- **HOW TO COMPLETE THIS TASK**: Repeat the data below with no changes.

Saved data entries:

>>>>>

(* ===== verification/LocalStore.v ===== *)
(** * Contacts and messages of the local client

    Models, of [src/bingle_local/src/api/]: contacts, received and queued messages,
    status updates, saving and loading ([bingle_local_api_impl.rs]), and
    store-and-forward: posting a message whose delivery failed to the recipients'
    mailboxes and reading one's own ([bingle_local_api_impl/store_and_forward.rs]).

    The mailbox is used through [MailboxClient]; the primitives of the envelope and
    [algo_ops] are parameters.  The state file is a record: what the JSON of the
    source carries, field by field. *)
From S2P Require Import Prelude LocalTypes SendRetry Mailbox Account.
From S2P Require Import Envelope Api.
Import Account LocalTypes.

Local Open Scope Z_scope.

(** ** Text that is empty after trimming *)

(** The characters with the Unicode property White_Space, as UTF-8. *)
Fixpoint blank_bytes (l : list Z) : bool :=
  match l with
  | [] => true
  | b :: l1 =>
      if within 9 13 b || (b =? 32) then blank_bytes l1
      else match l1 with
      | [] => false
      | c :: l2 =>
          if b =? 194 then ((c =? 133) || (c =? 160)) && blank_bytes l2
          else match l2 with
          | [] => false
          | d :: l3 =>
              (((b =? 225) && (c =? 154) && (d =? 128))
               || ((b =? 226) && (c =? 128) && (within 128 138 d || (d =? 168) || (d =? 169) || (d =? 175)))
               || ((b =? 226) && (c =? 129) && (d =? 159))
               || ((b =? 227) && (c =? 128) && (d =? 128))) && blank_bytes l3
          end
      end
  end.

(** [s.trim().is_empty()] *)
Definition is_blank (s : string) : bool := blank_bytes (as_bytes s).

(** ** Setters *)

Definition set_contacts (c : gmap string (string * ContactSource * bool)) (s : store) : store :=
  MkStore c (messages s) (nudged_messages s) (forwarded_messages s) (refused_forwards s)
    (mailbox_identity_refused_at s) (mailbox_identity_refusal_reason s).
Definition set_messages (m : list Message) (s : store) : store :=
  MkStore (contacts s) m (nudged_messages s) (forwarded_messages s) (refused_forwards s)
    (mailbox_identity_refused_at s) (mailbox_identity_refusal_reason s).
Definition set_nudged (n : gset string) (s : store) : store :=
  MkStore (contacts s) (messages s) n (forwarded_messages s) (refused_forwards s)
    (mailbox_identity_refused_at s) (mailbox_identity_refusal_reason s).
Definition set_forwarded (f : gset (string * string)) (s : store) : store :=
  MkStore (contacts s) (messages s) (nudged_messages s) f (refused_forwards s)
    (mailbox_identity_refused_at s) (mailbox_identity_refusal_reason s).
Definition set_refused (r : gmap (string * string) string) (s : store) : store :=
  MkStore (contacts s) (messages s) (nudged_messages s) (forwarded_messages s) r
    (mailbox_identity_refused_at s) (mailbox_identity_refusal_reason s).
Definition set_identity_refused (at_ : option Z) (reason : option string) (s : store) : store :=
  MkStore (contacts s) (messages s) (nudged_messages s) (forwarded_messages s) (refused_forwards s)
    at_ reason.

Definition other_error (text : string) : BingleError := Other text.

(** ** Contacts, as operations on the store *)

Definition add_contact (handle id : string) (source : ContactSource) (s : store)
  : store * result unit BingleError :=
  if is_blank handle then (s, Err (Other "handle cannot be empty"))
  else if is_blank id then (s, Err (Other "id cannot be empty"))
  else match contacts s !! id with
  | Some _ => (s, Err (Other "contact already exists"))
  | None => (set_contacts (<[id := (handle, source, false)]> (contacts s)) s, Ok tt)
  end.

Definition set_contact_blocked (id : string) (blocked : bool) (s : store)
  : store * result unit BingleError :=
  if is_blank id then (s, Err (Other "id cannot be empty"))
  else match contacts s !! id with
  | Some (handle, source, _) =>
      (set_contacts (<[id := (handle, source, blocked)]> (contacts s)) s, Ok tt)
  | None => (s, Err (Other "contact not found"))
  end.

Definition block_contact (id : string) := set_contact_blocked id true.
Definition unblock_contact (id : string) := set_contact_blocked id false.

Definition remove_contact (id : string) (s : store) : store * result unit BingleError :=
  if is_blank id then (s, Err (Other "id cannot be empty"))
  else match contacts s !! id with
  | Some _ => (set_contacts (base.delete id (contacts s)) s, Ok tt)
  | None => (s, Err (Other "contact not found"))
  end.

Definition is_blocked (id : string) (s : store) : result bool BingleError :=
  if is_blank id then Err (Other "id cannot be empty")
  else Ok (match contacts s !! id with Some (_, _, b) => b | None => false end).

Definition contacts_with_blocked (blocked : bool) (s : store) : list Contact :=
  (fun '(id, (handle, _, _)) => MkContact handle id)
    <$> filter (fun '(_, (_, _, flag)) => flag = blocked) (map_to_list (contacts s)).

Definition get_contacts (s : store) : list Contact := contacts_with_blocked false s.
Definition get_blocked_contacts (s : store) : list Contact := contacts_with_blocked true s.

Definition is_mailbox_sender_blocked (sender_address : option string) (s : store) : bool :=
  match sender_address with
  | Some addr => match is_blocked addr s with Ok true => true | _ => false end
  | None => false
  end.

(** ** Messages held *)

Definition holds_received_copy (ms : list Message) (sender : string) (sent : option Z) (txt : string)
  : bool :=
  match sent with
  | None => false
  | Some t =>
      existsb (fun m => bool_decide (sent_time m = Some t) && bool_decide (sender_handle m = sender)
                        && bool_decide (text m = txt)) (rev ms)
  end.

(** [iter_mut().find]: the first message with the id. *)
Fixpoint update_first (id : string) (f : Message -> Message) (ms : list Message) : list Message :=
  match ms with
  | [] => []
  | m :: ms => if decide (msg_id m = id) then f m :: ms else m :: update_first id f ms
  end.

Definition find_message (id : string) (ms : list Message) : option Message :=
  find (fun m => bool_decide (msg_id m = id)) ms.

<<<<<

- **REPLY TO THE EXERCISE**:
(* ===== verification/LocalStore.v ===== *)
(** * Contacts and messages of the local client

    Models, of [src/bingle_local/src/api/]: contacts, received and queued messages,
    status updates, saving and loading ([bingle_local_api_impl.rs]), and
    store-and-forward: posting a message whose delivery failed to the recipients'
    mailboxes and reading one's own ([bingle_local_api_impl/store_and_forward.rs]).

    The mailbox is used through [MailboxClient]; the primitives of the envelope and
    [algo_ops] are parameters.  The state file is a record: what the JSON of the
    source carries, field by field. *)
From S2P Require Import Prelude LocalTypes SendRetry Mailbox Account.
From S2P Require Import Envelope Api.
Import Account LocalTypes.

Local Open Scope Z_scope.

(** ** Text that is empty after trimming *)

(** The characters with the Unicode property White_Space, as UTF-8. *)
Fixpoint blank_bytes (l : list Z) : bool :=
  match l with
  | [] => true
  | b :: l1 =>
      if within 9 13 b || (b =? 32) then blank_bytes l1
      else match l1 with
      | [] => false
      | c :: l2 =>
          if b =? 194 then ((c =? 133) || (c =? 160)) && blank_bytes l2
          else match l2 with
          | [] => false
          | d :: l3 =>
              (((b =? 225) && (c =? 154) && (d =? 128))
               || ((b =? 226) && (c =? 128) && (within 128 138 d || (d =? 168) || (d =? 169) || (d =? 175)))
               || ((b =? 226) && (c =? 129) && (d =? 159))
               || ((b =? 227) && (c =? 128) && (d =? 128))) && blank_bytes l3
          end
      end
  end.

(** [s.trim().is_empty()] *)
Definition is_blank (s : string) : bool := blank_bytes (as_bytes s).

(** ** Setters *)

Definition set_contacts (c : gmap string (string * ContactSource * bool)) (s : store) : store :=
  MkStore c (messages s) (nudged_messages s) (forwarded_messages s) (refused_forwards s)
    (mailbox_identity_refused_at s) (mailbox_identity_refusal_reason s).
Definition set_messages (m : list Message) (s : store) : store :=
  MkStore (contacts s) m (nudged_messages s) (forwarded_messages s) (refused_forwards s)
    (mailbox_identity_refused_at s) (mailbox_identity_refusal_reason s).
Definition set_nudged (n : gset string) (s : store) : store :=
  MkStore (contacts s) (messages s) n (forwarded_messages s) (refused_forwards s)
    (mailbox_identity_refused_at s) (mailbox_identity_refusal_reason s).
Definition set_forwarded (f : gset (string * string)) (s : store) : store :=
  MkStore (contacts s) (messages s) (nudged_messages s) f (refused_forwards s)
    (mailbox_identity_refused_at s) (mailbox_identity_refusal_reason s).
Definition set_refused (r : gmap (string * string) string) (s : store) : store :=
  MkStore (contacts s) (messages s) (nudged_messages s) (forwarded_messages s) r
    (mailbox_identity_refused_at s) (mailbox_identity_refusal_reason s).
Definition set_identity_refused (at_ : option Z) (reason : option string) (s : store) : store :=
  MkStore (contacts s) (messages s) (nudged_messages s) (forwarded_messages s) (refused_forwards s)
    at_ reason.

Definition other_error (text : string) : BingleError := Other text.

(** ** Contacts, as operations on the store *)

Definition add_contact (handle id : string) (source : ContactSource) (s : store)
  : store * result unit BingleError :=
  if is_blank handle then (s, Err (Other "handle cannot be empty"))
  else if is_blank id then (s, Err (Other "id cannot be empty"))
  else match contacts s !! id with
  | Some _ => (s, Err (Other "contact already exists"))
  | None => (set_contacts (<[id := (handle, source, false)]> (contacts s)) s, Ok tt)
  end.

Definition set_contact_blocked (id : string) (blocked : bool) (s : store)
  : store * result unit BingleError :=
  if is_blank id then (s, Err (Other "id cannot be empty"))
  else match contacts s !! id with
  | Some (handle, source, _) =>
      (set_contacts (<[id := (handle, source, blocked)]> (contacts s)) s, Ok tt)
  | None => (s, Err (Other "contact not found"))
  end.

Definition block_contact (id : string) := set_contact_blocked id true.
Definition unblock_contact (id : string) := set_contact_blocked id false.

Definition remove_contact (id : string) (s : store) : store * result unit BingleError :=
  if is_blank id then (s, Err (Other "id cannot be empty"))
  else match contacts s !! id with
  | Some _ => (set_contacts (base.delete id (contacts s)) s, Ok tt)
  | None => (s, Err (Other "contact not found"))
  end.

Definition is_blocked (id : string) (s : store) : result bool BingleError :=
  if is_blank id then Err (Other "id cannot be empty")
  else Ok (match contacts s !! id with Some (_, _, b) => b | None => false end).

Definition contacts_with_blocked (blocked : bool) (s : store) : list Contact :=
  (fun '(id, (handle, _, _)) => MkContact handle id)
    <$> filter (fun '(_, (_, _, flag)) => flag = blocked) (map_to_list (contacts s)).

Definition get_contacts (s : store) : list Contact := contacts_with_blocked false s.
Definition get_blocked_contacts (s : store) : list Contact := contacts_with_blocked true s.

Definition is_mailbox_sender_blocked (sender_address : option string) (s : store) : bool :=
  match sender_address with
  | Some addr => match is_blocked addr s with Ok true => true | _ => false end
  | None => false
  end.

(** ** Messages held *)

Definition holds_received_copy (ms : list Message) (sender : string) (sent : option Z) (txt : string)
  : bool :=
  match sent with
  | None => false
  | Some t =>
      existsb (fun m => bool_decide (sent_time m = Some t) && bool_decide (sender_handle m = sender)
                        && bool_decide (text m = txt)) (rev ms)
  end.

(** [iter_mut().find]: the first message with the id. *)
Fixpoint update_first (id : string) (f : Message -> Message) (ms : list Message) : list Message :=
  match ms with
  | [] => []
  | m :: ms => if decide (msg_id m = id) then f m :: ms else m :: update_first id f ms
  end.

Definition find_message (id : string) (ms : list Message) : option Message :=
  find (fun m => bool_decide (msg_id m = id)) ms.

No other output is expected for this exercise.